Paul Henry and Peter Williams were luke warm on the Simon & Garfunkel concert when discussing it on Breakfast this morning.
I can understand why because while we enjoyed it, Art Garfunkel and Paul Simon are both 67. Their voices aren’t quite what they were 30 years ago and would be more suited to a smaller, more intimate venue. But that of course would mean fewer people and therefore either much more expensive tickets or much less money made.
Note to the organisers: playing Frank Sinartra as we came in wasn’t the best way to warm up an audience for Simon & Garfunkel. Given the programme talked about the influence the Everly Brothers had on S&G, music from them and their contemporaries would have been more appropriate – and enjoyable.

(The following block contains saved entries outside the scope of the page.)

(** Moving the weight [W - za] from [g] to the slot [a] changes nobody's share. *)
Lemma settle_shares alias settled a g rest zs ms :
  NoDup (settled ++ a :: g :: rest) ->
  (a < length ms)%nat -> (a < length alias)%nat -> (g < length zs)%nat ->
  let za := zs !!! a in
  let zs' := <[g := zs !!! g + za - W]> zs in
  (forall i, zsum (contrib (<[a := za]> ms) (<[a := Z.of_nat g]> alias) i) (a :: settled)
      + zsum (fun s => if (s =? i)%nat then zs' !!! s else 0) (g :: rest)
    = zsum (contrib ms alias i) settled
      + zsum (fun s => if (s =? i)%nat then zs !!! s else 0) (a :: g :: rest))
  /\ zsum (fun s => zs' !!! s) (g :: rest) = zsum (fun s => zs !!! s) (a :: g :: rest) - W
  /\ (forall s, s ∈ rest -> zs' !!! s = zs !!! s) /\ zs' !!! g = zs !!! g + za - W
  /\ (forall s, s ∈ settled -> <[a := za]> ms !!! s = ms !!! s) /\ <[a := za]> ms !!! a = za.
Proof using Type.
  intros Hnd Ha Hal Hg za zs'.
  apply NoDup_app in Hnd as (_ & Hdis & Hnd). apply NoDup_cons in Hnd as [Hna Hnd].
  apply NoDup_cons in Hnd as [Hng _]. apply not_elem_of_cons in Hna as [Hag Hna].
  assert (Hsa : forall s, s ∈ settled -> a <> s) by (intros s Hs' ->; by eapply Hdis; [exact Hs'|apply list_elem_of_here]).
  assert (Hma : <[a := za]> ms !!! a = za) by (by apply list_lookup_total_insert_eq).
  assert (Hala : <[a := Z.of_nat g]> alias !!! a = Z.of_nat g) by (by apply list_lookup_total_insert_eq).
  assert (Hzg : zs' !!! g = zs !!! g + za - W) by (by apply list_lookup_total_insert_eq).
  assert (Hrest : forall s, s ∈ rest -> zs' !!! s = zs !!! s)
    by (intros s Hs'; apply list_lookup_total_insert_ne; by intros ->).
  assert (Hset : forall s, s ∈ settled -> <[a := za]> ms !!! s = ms !!! s)
    by (intros s Hs'; by apply list_lookup_total_insert_ne, Hsa).
  split_and!; try done.
  - intros i. rewrite !zsum_cons. rewrite (zsum_ext (contrib (<[a := za]> ms) _ i) (contrib ms alias i) settled).
    2: { intros s Hs'. unfold contrib. rewrite (Hset s Hs'), list_lookup_total_insert_ne by (by apply Hsa). done. }
    rewrite (zsum_ext (fun s => if (s =? i)%nat then zs' !!! s else 0) (fun s => if (s =? i)%nat then zs !!! s else 0) rest)
      by (intros s Hs'; by rewrite Hrest).
    unfold contrib at 1. rewrite Hma, Hala, Hzg.
    destruct (Nat.eqb_spec a i), (Nat.eqb_spec g i), (Z.eqb_spec (Z.of_nat g) (Z.of_nat i)); fold za; lia.
  - rewrite !zsum_cons, Hzg. rewrite (zsum_ext (fun s => zs' !!! s) (fun s => zs !!! s) rest) by done. fold za. lia.
Qed.

(** A round settles a small slot. *)
Lemma round_exact x y settled zs ms :
  round x y -> slots_ok n x -> classified x -> exact_slots x settled zs ms ->
  exists a zs' ms', exact_slots y (a :: settled) zs' ms'.
Proof using HW.
  intros Hround Hok [Hs Hl] Hex. destruct (round_ok n x y Hround Hok) as [_ Hperm].
  destruct Hround as [P a g pa pg ss ls prob alias Ha Hg p].
  destruct Hex as [HP Hpr Hall Hshare Hsum Hpos Hset]. cbn [sP small large sprob salias hd] in *.
  set (y := put _ _ _ _ _ _ _) in *. set (rest := ss ++ ls).
  destruct (put_same (<[g := p]> P) g p ss ls (<[a := pa]> prob) (<[a := Z.of_nat g]> alias)) as (E1 & E2 & E3).
  pose proof (remaining_put (<[g := p]> P) g p ss ls (<[a := pa]> prob) (<[a := Z.of_nat g]> alias)) as Hrem.
  fold y in E1, E2, E3, Hrem. fold rest in Hrem. rewrite Hrem in Hperm.
  setoid_rewrite Hperm in Hshare. setoid_rewrite Hperm in Hpos. rewrite Hperm in Hall, Hsum.
  pose proof (over_lookup _ _ _ _ HP Ha) as Hoa. pose proof (over_lookup _ _ _ _ HP Hg) as Hog.
  pose proof (Forall2_length _ _ _ HP) as HlP. pose proof (Forall2_length _ _ _ Hpr) as Hlpr.
  pose proof (ok_prob _ _ Hok) as Hnpr. pose proof (ok_P _ _ Hok) as HnP. pose proof (ok_alias _ _ Hok) as Hnal.
  cbn [sP sprob salias] in *. apply lookup_lt_Some in Ha as Hla. apply lookup_lt_Some in Hg as Hlg.
  destruct (settle_shares alias settled a g rest zs ms) as (Hsh & Hsm & Hr & Hzg & Hms & Hma); [|lia..|].
  { rewrite Hall. apply NoDup_seq. }
  apply Forall_cons in Hs as [Hs _]. apply (side_lt P zs a true HP) in Hs. apply Z.ltb_lt in Hs.
  apply Forall_cons in Hl as [Hl _]. apply (side_lt P zs g false HP) in Hl. apply Z.ltb_ge in Hl.
  pose proof (Hpos a (list_elem_of_here _ _)) as Hpa.
  exists a, (<[g := zs !!! g + zs !!! a - W]> zs), (<[a := zs !!! a]> ms).
  constructor; rewrite ?E1, ?E2, ?E3.
  - apply Forall2_insert; [done|]. by apply over_step.
  - by apply Forall2_insert.
  - rewrite Hrem, <- Hall. apply Permutation_middle.
  - intros i. rewrite Hrem, Hsh. apply Hshare.
  - rewrite Hrem, Hsm, Hsum. cbn [length]. lia.
  - intros s. rewrite Hrem, elem_of_cons. intros [->|Hs']; [lia|]. rewrite Hr by done.
    apply Hpos. by do 2 apply list_elem_of_further.
  - intros s. rewrite elem_of_cons. intros [->|Hs']; [lia|]. rewrite Hms by done. by apply Hset.
Qed.

Lemma rounds_exact x y settled zs ms :
  rtc round x y -> slots_ok n x -> classified x -> exact_slots x settled zs ms ->
  exists settled' zs' ms', exact_slots y settled' zs' ms'.
Proof using HW.
  intros Hr. revert settled zs ms. induction Hr as [|x y z Hxy _ IH]; intros settled zs ms Hok Hcl Hex; [eauto|].
  destruct (round_exact x y settled zs ms Hxy Hok Hcl Hex) as (a & zs' & ms' & Hex').
  eapply IH; [by apply (round_ok n x y)|by eapply round_classified|exact Hex'].
Qed.
(** The schedules' part of [afl_state_t]; [scores] runs in parallel with [queue_buf]. *)
Record sched := Sched {
  sq : queue;
  scores : list entry_score;
  total_cal_us : list Z;
  total_cal_cycles : list Z;
  total_bitmap_size : list Z;
  total_bitmap_entries : list Z;
  total_execs : Z;
  limit_time_sig : Z;
  havoc_max_mult : Z;
  targetActive : list bool;
  next_target : Z;               (* the static [nextTarget] *)
  last_switch : option Z;        (* the static [lastTargetSwitch], once it is initialised *)
  single : tables spec_float;    (* [alias_probability], [alias_table] *)
  multi : option (list (tables spec_float));  (* [multi_alias_*]; [None] is NULL *)
  reinit_table : bool;
}.

Definition set_scores (es : list entry_score) (a : sched) : sched :=
  Sched (sq a) es (total_cal_us a) (total_cal_cycles a) (total_bitmap_size a) (total_bitmap_entries a)
    (total_execs a) (limit_time_sig a) (havoc_max_mult a) (targetActive a) (next_target a) (last_switch a)
    (single a) (multi a) (reinit_table a).
Definition set_single (t : tables spec_float) (a : sched) : sched :=
  Sched (sq a) (scores a) (total_cal_us a) (total_cal_cycles a) (total_bitmap_size a) (total_bitmap_entries a)
    (total_execs a) (limit_time_sig a) (havoc_max_mult a) (targetActive a) (next_target a) (last_switch a)
    t (multi a) (reinit_table a).
Definition set_multi (ts : list (tables spec_float)) (a : sched) : sched :=
  Sched (sq a) (scores a) (total_cal_us a) (total_cal_cycles a) (total_bitmap_size a) (total_bitmap_entries a)
    (total_execs a) (limit_time_sig a) (havoc_max_mult a) (targetActive a) (next_target a) (last_switch a)
    (single a) (Some ts) (reinit_table a).
(** [afl->reinit_table = 0;] *)
Definition clear_reinit (a : sched) : sched :=
  Sched (sq a) (scores a) (total_cal_us a) (total_cal_cycles a) (total_bitmap_size a) (total_bitmap_entries a)
    (total_execs a) (limit_time_sig a) (havoc_max_mult a) (targetActive a) (next_target a) (last_switch a)
    (single a) (multi a) false.
Definition set_first_done (d : bool) (q : queue) : queue :=
  Queue (queue_buf q) (top_rated q) (n_fuzz q) (schedule q) (fixed_seed q) (score_changed q) (queued_favored q)
    (pending_favored q) (pending_not_fuzzed q) (active_items q) (ready_for_splicing_count q)
    (max_depth q) (cur_depth q) (entriesForTarget q) (amountOfTargets q) d.
(** The walk of [Queue] as it is left by a call *)
Definition set_walk (w : target_walk) (a : sched) : sched :=
  Sched (set_first_done (walk_done w) (sq a)) (scores a) (total_cal_us a) (total_cal_cycles a) (total_bitmap_size a)
    (total_bitmap_entries a) (total_execs a) (limit_time_sig a) (havoc_max_mult a) (targetActive a)
    (nextTarget w) (lastTargetSwitch w) (single a) (multi a) (reinit_table a).
(** C17: the head of the main loop always finds an entry.  It makes the tables anew when the
    queue has grown or an entry was fuzzed for the first time, so that they fit the queue, and
    the entry it draws is one of the queue; during the first cycle it belongs to the target
    whose turn it is, and that target is active.  The fork server is restarted exactly when
    the target changes.  The tables it leaves fit the queue again. *)
Theorem next_entry_correct t0 t1 t2 prev cur a w :
  sched_ok a -> queue_buf (sq a) <> [] -> prev <= Z.of_nat (length (queue_buf (sq a))) ->
  (Z.of_nat (length (queue_buf (sq a))) = prev -> reinit_table a = false -> tables_ok a) ->
  exists i restart a' w' q,
    next_entry percent t0 t1 t2 prev cur a w
      = Done (i, restart, Z.of_nat (length (queue_buf (sq a))), a', w')
    /\ queue_buf (sq a') = queue_buf (sq a) /\ queue_buf (sq a) !! i = Some q
    /\ (firstCycleDone (sq a) = false ->
          q_targetFunctionIdx q = next_target a' /\ targetActive a' !! Z.to_nat (next_target a') = Some true)
    /\ (restart = false <-> q_targetFunctionIdx q = default 0xffffffff cur)
    /\ sched_ok a' /\ tables_ok a' /\ reinit_table a' = false.
Proof using memory.
  intros Hok Hne Hprev Htab. unfold next_entry. set (items := Z.of_nat _) in *.
  assert (Hb : exists b, (if (prev <? items) || reinit_table a then a ← create_alias_table a; Done (items, a)
      else Done (prev, a)) = Done (items, b)
    /\ sq b = sq a /\ sched_ok b /\ tables_ok b /\ reinit_table b = false).
  { destruct ((prev <? items) || reinit_table a) eqn:E.
    - destruct (create_alias_total memory a Hok) as (b & -> & Hr & H). exists b. split; [done|].
      split; [by destruct Hr as [_ ->]|done].
    - apply orb_false_iff in E as [E1 E2]. apply Z.ltb_ge in E1. assert (prev = items) as -> by lia.
      exists a. split; [done|]. split; [done|]. split; [done|]. by split; [apply Htab|]. }
  destruct Hb as (b & -> & Esq & Hokb & Htb & Hreb). cbn [mbind outcome_bind].
  unfold select_next_queue_entry. rewrite Esq. destruct (firstCycleDone (sq a)) eqn:Ef; cbn [negb].
  - unfold tables_ok in Htb. rewrite Esq, Ef in Htb.
    destruct (select_all_total b w Htb) as (i & w' & -> & Hi); [by rewrite Esq|]. rewrite Esq in Hi. cbn [mbind outcome_bind].
    destruct (lookup_lt_is_Some_2 (queue_buf (sq a)) (Z.to_nat i)) as [q Hq]; [lia|].
    rewrite Esq, <- (Z2Nat.id i), (rd_Some _ _ _ Hq) by lia. cbn [mbind outcome_bind]. rewrite Nat2Z.id.
    do 5 eexists. split; [done|]. rewrite Esq. split; [done|]. split; [done|]. split; [done|].
    split; [rewrite negb_false_iff, Z.eqb_eq; naive_solver|]. split; [done|]. split; [|done].
    unfold tables_ok. by rewrite Esq, Ef.
  - unfold tables_ok in Htb. rewrite Esq, Ef in Htb.
    destruct (select_next_total b t0 t1 t2 w Hokb) as (i & a' & w' & q & -> & Eq & Hq & Ht & Hact & Hok' & Htab' & Hre);
      [by rewrite Esq|done|].
    cbn [mbind outcome_bind]. rewrite (rd_Some _ _ _ Hq). cbn [mbind outcome_bind]. rewrite Nat2Z.id.
    do 5 eexists. split; [done|]. rewrite Eq, Esq in *. split; [done|]. split; [done|]. split; [done|].
    split; [rewrite negb_false_iff, Z.eqb_eq; naive_solver|]. split; [done|]. split; [done|by apply Hre].
Qed.
End choice.

(** ** [entriesForTarget] counts the entries of the targets *)

(** The operations on the queue keep the targets of the entries and the counts. *)
Definition targets (a : queue) : list Z := map q_targetFunctionIdx (queue_buf a).
Definition same_targets (a a' : queue) : Prop :=
  targets a' = targets a /\ entriesForTarget a' = entriesForTarget a.

#[global] Instance same_targets_preorder : PreOrder same_targets.
Proof. split; [done|]. intros a b c [H1 H2] [H3 H4]. split; congruence. Qed.

Lemma map_alter_same {A B} (f : A -> B) (g : A -> A) p (l : list A) :
  (forall x, f (g x) = f x) -> map f (alter g p l) = map f l.
Proof.
  intros H. revert p. induction l as [|x l IH]; intros [|p]; [done|done|simpl; by rewrite H|].
  simpl. f_equal. apply IH.
Qed.

Lemma alter_targets g p a : (forall q, q_targetFunctionIdx (g q) = q_targetFunctionIdx q) ->
  same_targets a (set_queue_buf (alter g p (queue_buf a)) a).
Proof. intros H. split; [|done]. by apply map_alter_same. Qed.

Lemma win_byte_targets k mini i a : same_targets a (win_byte k mini i a).
Proof. split; [|done]. by apply map_alter_same. Qed.

Lemma score_byte_targets k p2 ff mini i a : same_targets a (score_byte k p2 ff mini i a).
Proof.
  unfold score_byte. destruct (top_rated a !! i) as [[p|]|]; [|apply win_byte_targets|done].
  destruct (queue_buf a !! p); [|done]. destruct (keeps _ _ _ _); [done|].
  etransitivity; [by apply (alter_targets drop_ref p)|apply win_byte_targets].
Qed.

Lemma score_loop_targets k p2 ff mini i trace a : same_targets a (score_loop k p2 ff mini i trace a).
Proof.
  revert i a. induction trace as [|b trace IH]; intros i a; [done|]. simpl. etransitivity; [|apply IH].
  destruct (b =? 0); [done|apply score_byte_targets].
Qed.

Lemma cull_loop_targets n i v a a' : cull_loop n i v a = Some a' -> same_targets a a'.
Proof.
  revert i v a. induction n as [|n IH]; intros i v a H; simpl in H; [by simplify_eq|].
  destruct (top_rated a !! i) as [[p|]|]; [|by eapply IH..]. destruct (bit_set v i); [|by eapply IH].
  destruct (queue_buf a !! p) as [q|]; [|done]. simpl in H. destruct (q_trace_mini q); [|done]. simpl in H.
  etransitivity; [|by eapply IH]. destruct (q_favored q); [done|]. split; [|done]. by apply map_alter_same.
Qed.
(** ** The update, up to the check of the probabilities *)

Lemma move_lengths w vs ls gs xs t (r : R) n :
  length vs = n -> length ls = n -> length gs = n -> length xs = n ->
  let '(vs', xs', _, _) := move w vs ls gs xs t r in length vs' = n /\ length xs' = n.
Proof.
  revert vs ls gs xs t r. induction n as [|n IH]; intros [|v vs] [|l ls] [|g gs] [|x xs] t r H1 H2 H3 H4; try done.
  cbn [move]. destruct (RAND_C r) as [c1 r1]. destruct (RAND_C r1) as [c2 r2].
  match goal with |- context [move w vs ls gs xs ?t' ?r'] =>
    specialize (IH vs ls gs xs t' r'); destruct (move w vs ls gs xs t' r') as [[[vs' xs'] t1] r3] end.
  destruct IH as [I1 I2]; [by injection H1|by injection H2|by injection H3|by injection H4|].
  cbn [length]. split; by f_equal.
Qed.

Lemma length_cumulate prev (xs : list D) : length (cumulate prev xs) = length xs.
Proof. revert prev. induction xs as [|x xs IH]; intros prev; [done|]. simpl. by rewrite IH. Qed.
Record run_cfg := RunCfg {
  crash_mode : fsrv_run_result;    (* FSRV_RUN_OK, or FSRV_RUN_CRASH with -C *)
  non_instrumented_mode : bool;
  exec_tmout : Z;
  hang_tmout : Z;
  cal_fast : bool;                 (* AFL_CAL_FAST *)
  keep_timeouts : bool;            (* AFL_KEEP_TIMEOUTS *)
  resuming_fuzz : bool;
  cmplog_mode : bool;
  min_length : Z;
  max_length : Z;
  queue_cycle : Z;
}.

Inductive rout (W A : Type) := RDone (x : A) (a : afl_state W) | RFatal | RNoFuel.
Arguments RDone {W A}. Arguments RFatal {W A}. Arguments RNoFuel {W A}.

Section state.
Context {W : Type}.
Implicit Types a : afl_state W.

Definition set_queue (q : queue) a : afl_state W :=
  Afl q (af_cal a) (af_virgin a) (af_fsrv a) (var_bytes a) (first_trace a) (af_count a) (af_total a)
    (queue_files a) (hang_files a) (crash_files a) (af_world a).
Definition set_cal (l : list cal_info) a : afl_state W :=
  Afl (af_queue a) l (af_virgin a) (af_fsrv a) (var_bytes a) (first_trace a) (af_count a) (af_total a)
    (queue_files a) (hang_files a) (crash_files a) (af_world a).
Definition set_virgins (v : virgin_maps) a : afl_state W :=
  Afl (af_queue a) (af_cal a) v (af_fsrv a) (var_bytes a) (first_trace a) (af_count a) (af_total a)
    (queue_files a) (hang_files a) (crash_files a) (af_world a).
Definition set_fsrv (f : afl_forkserver_t) a : afl_state W :=
  Afl (af_queue a) (af_cal a) (af_virgin a) f (var_bytes a) (first_trace a) (af_count a) (af_total a)
    (queue_files a) (hang_files a) (crash_files a) (af_world a).
Definition set_var (v : list Z) a : afl_state W :=
  Afl (af_queue a) (af_cal a) (af_virgin a) (af_fsrv a) v (first_trace a) (af_count a) (af_total a)
    (queue_files a) (hang_files a) (crash_files a) (af_world a).
Definition set_first (t : list Z) a : afl_state W :=
  Afl (af_queue a) (af_cal a) (af_virgin a) (af_fsrv a) (var_bytes a) t (af_count a) (af_total a)
    (queue_files a) (hang_files a) (crash_files a) (af_world a).
Definition set_count (c : counter) (n : Z) a : afl_state W :=
  Afl (af_queue a) (af_cal a) (af_virgin a) (af_fsrv a) (var_bytes a) (first_trace a)
    (fun d => if decide (d = c) then n `mod` 2 ^ width c else af_count a d) (af_total a)
    (queue_files a) (hang_files a) (crash_files a) (af_world a).
Definition add_total (t : total) (k n : Z) a : afl_state W :=
  Afl (af_queue a) (af_cal a) (af_virgin a) (af_fsrv a) (var_bytes a) (first_trace a) (af_count a)
    (fun d => if decide (d = t) then alter (fun x => u64 (x + n)) (Z.to_nat k) (af_total a t) else af_total a d)
    (queue_files a) (hang_files a) (crash_files a) (af_world a).
Definition set_files (q h c : list (list Z)) a : afl_state W :=
  Afl (af_queue a) (af_cal a) (af_virgin a) (af_fsrv a) (var_bytes a) (first_trace a) (af_count a) (af_total a)
    q h c (af_world a).
Definition set_world (w : W) a : afl_state W :=
  Afl (af_queue a) (af_cal a) (af_virgin a) (af_fsrv a) (var_bytes a) (first_trace a) (af_count a) (af_total a)
    (queue_files a) (hang_files a) (crash_files a) w.

(** [++afl->c] *)
Definition incr (c : counter) a : afl_state W := set_count c (af_count a c + 1) a.
Definition on_cal (f : cal_info -> cal_info) (k : nat) a : afl_state W := set_cal (alter f k (af_cal a)) a.
End state.

Definition set_cksum (x : Z) (c : cal_info) : cal_info :=
  CalInfo x (ci_cal_failed c) (ci_has_new_cov c) (ci_var_behavior c) (ci_handicap c) (ci_bitmap_size c).
Definition set_cal_failed (x : Z) (c : cal_info) : cal_info :=
  CalInfo (ci_exec_cksum c) x (ci_has_new_cov c) (ci_var_behavior c) (ci_handicap c) (ci_bitmap_size c).
Definition set_new_cov (c : cal_info) : cal_info :=
  CalInfo (ci_exec_cksum c) (ci_cal_failed c) true (ci_var_behavior c) (ci_handicap c) (ci_bitmap_size c).
(** [mark_as_variable], up to the symbolic link *)
Definition mark_as_variable (c : cal_info) : cal_info :=
  CalInfo (ci_exec_cksum c) (ci_cal_failed c) (ci_has_new_cov c) true (ci_handicap c) (ci_bitmap_size c).
Definition set_stats (handicap bitmap_size : Z) (c : cal_info) : cal_info :=
  CalInfo (ci_exec_cksum c) 0 (ci_has_new_cov c) (ci_var_behavior c) handicap bitmap_size.
Definition set_exec_us (us : Z) (q : queue_entry) : queue_entry :=
  QEntry (q_targetFunctionIdx q) (q_len q) us (q_fuzz_level q) (q_n_fuzz_entry q) (q_depth q) (q_passed_det q)
    (q_tc_ref q) (q_trace_mini q) (q_favored q) (q_was_fuzzed q) (q_disabled q) (q_fs_redundant q).
Definition set_n_fuzz_entry (n : Z) (q : queue_entry) : queue_entry :=
  QEntry (q_targetFunctionIdx q) (q_len q) (q_exec_us q) (q_fuzz_level q) n (q_depth q) (q_passed_det q)
    (q_tc_ref q) (q_trace_mini q) (q_favored q) (q_was_fuzzed q) (q_disabled q) (q_fs_redundant q).
Definition set_n_fuzz (l : list Z) (a : queue) : queue :=
  Queue (queue_buf a) (top_rated a) l (schedule a) (fixed_seed a) (score_changed a) (queued_favored a)
    (pending_favored a) (pending_not_fuzzed a) (active_items a) (ready_for_splicing_count a)
    (max_depth a) (cur_depth a) (entriesForTarget a) (amountOfTargets a) (firstCycleDone a).

(** ** Running the target *)

Section run.
Context {W : Type} `{!Executor W} `{!Forkserver W}.
(** Bytes per machine word, [hash64] (XXH3), and what lies behind a buffer. *)
Context (wb : nat) (hash64 : list Z -> Z) (junk : Z).
Context (g : run_cfg).
Implicit Types a : afl_state W.

Definition trace a : list Z := trace_bits (af_fsrv a).
Definition classified_trace a : afl_state W := set_fsrv (classify_counts wb init_count_class16 (af_fsrv a)) a.

(** [write_to_testcase(afl, &mem, len, fix)]: the bytes the target will read.  A length
    below [min_length] is raised, so that bytes behind the buffer are read. *)
Definition write_to_testcase (fix_ : bool) (mem : list Z) : list Z :=
  let len := Z.of_nat (length mem) in
  let len :=
    if (len <? min_length g) && negb fix_ then min_length g
    else if max_length g <? len then max_length g else len in
  take (Z.to_nat len) (mem ++ replicate (Z.to_nat len - length mem) junk).

(** [fuzz_run_target(afl, &afl->fsrv, timeout)] *)
Definition run_target (timeout : Z) (input : list Z) a : fsrv_run_result * afl_state W :=
  let '(fault, t, w) := fuzz_run_target (af_world a) timeout input in
  (fault, set_world w (set_fsrv (set_trace t (af_fsrv a)) a)).

(** ** [calibrate_case] *)

(** The variable bytes of the map: marked, and taken out of the virgin map. *)
Fixpoint mark_variable (first cur var virgin : list Z) : list Z * list Z :=
  match first, cur, var, virgin with
  | f :: first, c :: cur, x :: var, v :: virgin =>
      let '(var', virgin') := mark_variable first cur var virgin in
      if (x =? 0) && negb (f =? c) then (1 :: var', 0 :: virgin') else (x :: var', v :: virgin')
  | _, _, _, _ => (var, virgin)
  end.

(** The local variables of the loop. *)
Record calib := Calib { c_afl : afl_state W; c_new_bits : Z; c_var : bool; c_max : Z }.

Inductive cal_out := CalRan (c : calib) | CalAborted (fault : fsrv_run_result) (c : calib) | CalNoFuel.

Definition cksum_of (k : nat) a : Z := match af_cal a !! k with Some i => ci_exec_cksum i | None => 0 end.

(** [hnb = has_new_bits(afl, afl->virgin_bits); if (hnb > new_bits) { new_bits = hnb; }] *)
Definition note_bits (c : calib) : calib :=
  let a := c_afl c in
  let '(hnb, vm) := has_new_bits wb (af_fsrv a) VirginBits (af_virgin a) in
  Calib (set_virgins vm a) (if c_new_bits c <? hnb then hnb else c_new_bits c) (c_var c) (c_max c).

(** After a run of entry [k]: its checksum, or the bytes that differ from the first run. *)
Definition compare_run (k : nat) (c : calib) : calib :=
  let a := classified_trace (c_afl c) in
  let cksum := hash64 (trace a) in
  let c := Calib a (c_new_bits c) (c_var c) (c_max c) in
  if cksum_of k a =? cksum then c
  else
    let c := note_bits c in
    let a := c_afl c in
    if negb (cksum_of k a =? 0) then
      let '(var, virgin) := mark_variable (first_trace a) (trace a) (var_bytes a) (virgin_bits (af_virgin a)) in
      Calib (set_var var (set_virgins (set_virgin VirginBits virgin (af_virgin a)) a)) (c_new_bits c) true
        (if cal_fast g then CAL_CYCLES else CAL_CYCLES_LONG)
    else Calib (set_first (trace a) (on_cal (set_cksum cksum) k a)) (c_new_bits c) (c_var c) (c_max c).

(** One run, and the reasons to give up. *)
Definition cal_run (use_tmout : Z) (mem : list Z) (cur : Z) (c : calib) : cal_out :=
  let '(fault, a) := run_target use_tmout (write_to_testcase true mem) (c_afl c) in
  let c := Calib a (c_new_bits c) (c_var c) (c_max c) in
  if stop_soon (af_world a) || negb (bool_decide (fault = crash_mode g)) then CalAborted fault c
  else if negb (non_instrumented_mode g) && (cur =? 0) && (count_bytes (af_fsrv a) (trace a) =? 0)
  then CalAborted FSRV_RUN_NOINST c
  else CalRan c.

(** [for (stage_cur = 0; stage_cur < stage_max; ++stage_cur)] *)
Fixpoint cal_loop (fuel : nat) (k : nat) (use_tmout : Z) (mem : list Z) (cur : Z) (c : calib) : cal_out :=
  if cur <? c_max c then
    match fuel with
    | O => CalNoFuel
    | S fuel =>
        match cal_run use_tmout mem cur c with
        | CalRan c => cal_loop fuel k use_tmout mem (cur + 1) (compare_run k c)
        | o => o
        end
    end
  else CalRan c.

(** The fork server for the entry's target function. *)
Definition select_target (idx : Z) a : afl_state W :=
  if bool_decide (fsrv_target (af_world a) = Some idx) then a
  else set_world (afl_fsrv_start (af_world a) idx) a.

That said, Simon & Garfunkel sang all the old favourites we wanted to hear, the musicians were fantastic and even though they’re not the young men we remembered, they’ve still got a touch of magic.
The Stuff review is here.
The Dom Post review is here.
Lane Nichols blogs on the concert here.
The Herald review is here:
Bridge Over Troubled Water was always going to be A Moment. But as Paul Simon and Art Garfunkel traded verses on pop’s greatest consoling anthem towards the end of this first show of their Auckland two-nighter, it became Really Quite Something Else. The sound system – possibly overcome by its own electronic lump in the throat – gave out, leaving just the stage-sound and a slighty confused looking Simon and Garfunkel.
The crowd took over. And just as it built to its final crescendo, the sound came back up. Big finish. Aaah. Sigh.
“That was the nicest thing an audience has ever done for us” remarked Garfunkel.
And Bits On The Side took a video of Bridge Over Troubled Water when the sound system went and the audience took over (pity that the bloke close to the recorder had more enthusiasm than tune).